(** * pact-js: the GraphQL interaction builder (src/dsl/utils.ts)

    A shallow embedding of [GraphQLInteraction] and of the library calls it
    makes, followed by the properties of the builder.

    - JavaScript strings are sequences of UTF-16 code units ([list N]).
    - JavaScript objects used as records of named fields are finite maps
      ([gmap]) from property names to values.
    - The builder is a mutable object: every method is a state transformer
      over the builder that either returns or throws, and a throw keeps the
      state the method had reached. *)

From Stdlib Require Import String Ascii NArith ZArith List Bool Lia.
From stdpp Require Import gmap list.

Local Open Scope Z_scope.

(** ** JavaScript strings *)

Abbreviation jsstring := (list N) (only parsing).

(** A string literal of the source, as its code units (ASCII literals only). *)
Definition js (s : string) : jsstring :=
  map N_of_ascii (list_ascii_of_string s).

(** The regular-expression class [\s] of ECMAScript: the WhiteSpace and
    LineTerminator code points, all of them single code units. *)
Definition is_space (c : N) : bool :=
  ((9 <=? c) && (c <=? 13) || (c =? 32) || (c =? 160) || (c =? 5760)
   || (8192 <=? c) && (c <=? 8202) || (c =? 8232) || (c =? 8233)
   || (c =? 8239) || (c =? 8287) || (c =? 12288) || (c =? 65279))%N.

(** No whitespace character at the start of the string: a run of whitespace
    that ends before it ends there. *)
Definition no_leading_space (q : jsstring) : bool :=
  match q with
  | [] => true
  | c :: _ => negb (is_space c)
  end.

(** The replacement text of [json]: the source literal ["\\s+"] denotes the
    three characters backslash, s, plus. *)
Definition ws_class : jsstring := js "\s+".

(** [String.prototype.replace(/\s+/g, "\\s+")].  The global replace scans the
    string from the left.  [replace_ws] is the scan looking for the next
    match; where a whitespace character starts a match the replacement is
    emitted and [replace_ws_in_match] lets the greedy [\s+] consume the rest
    of the run.  Characters outside the matches are copied. *)
Fixpoint replace_ws (s : jsstring) : jsstring :=
  match s with
  | [] => []
  | c :: s' =>
      if is_space c then ws_class ++ replace_ws_in_match s'
      else c :: replace_ws s'
  end
with replace_ws_in_match (s : jsstring) : jsstring :=
  match s with
  | [] => []
  | c :: s' =>
      if is_space c then replace_ws_in_match s'
      else c :: replace_ws s'
  end.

▸ What is required:
In the data above, each line holding "then" is to be found and copied.

▸ Answer to this task:
      if is_space c then ws_class ++ replace_ws_in_match s'
      if is_space c then replace_ws_in_match s'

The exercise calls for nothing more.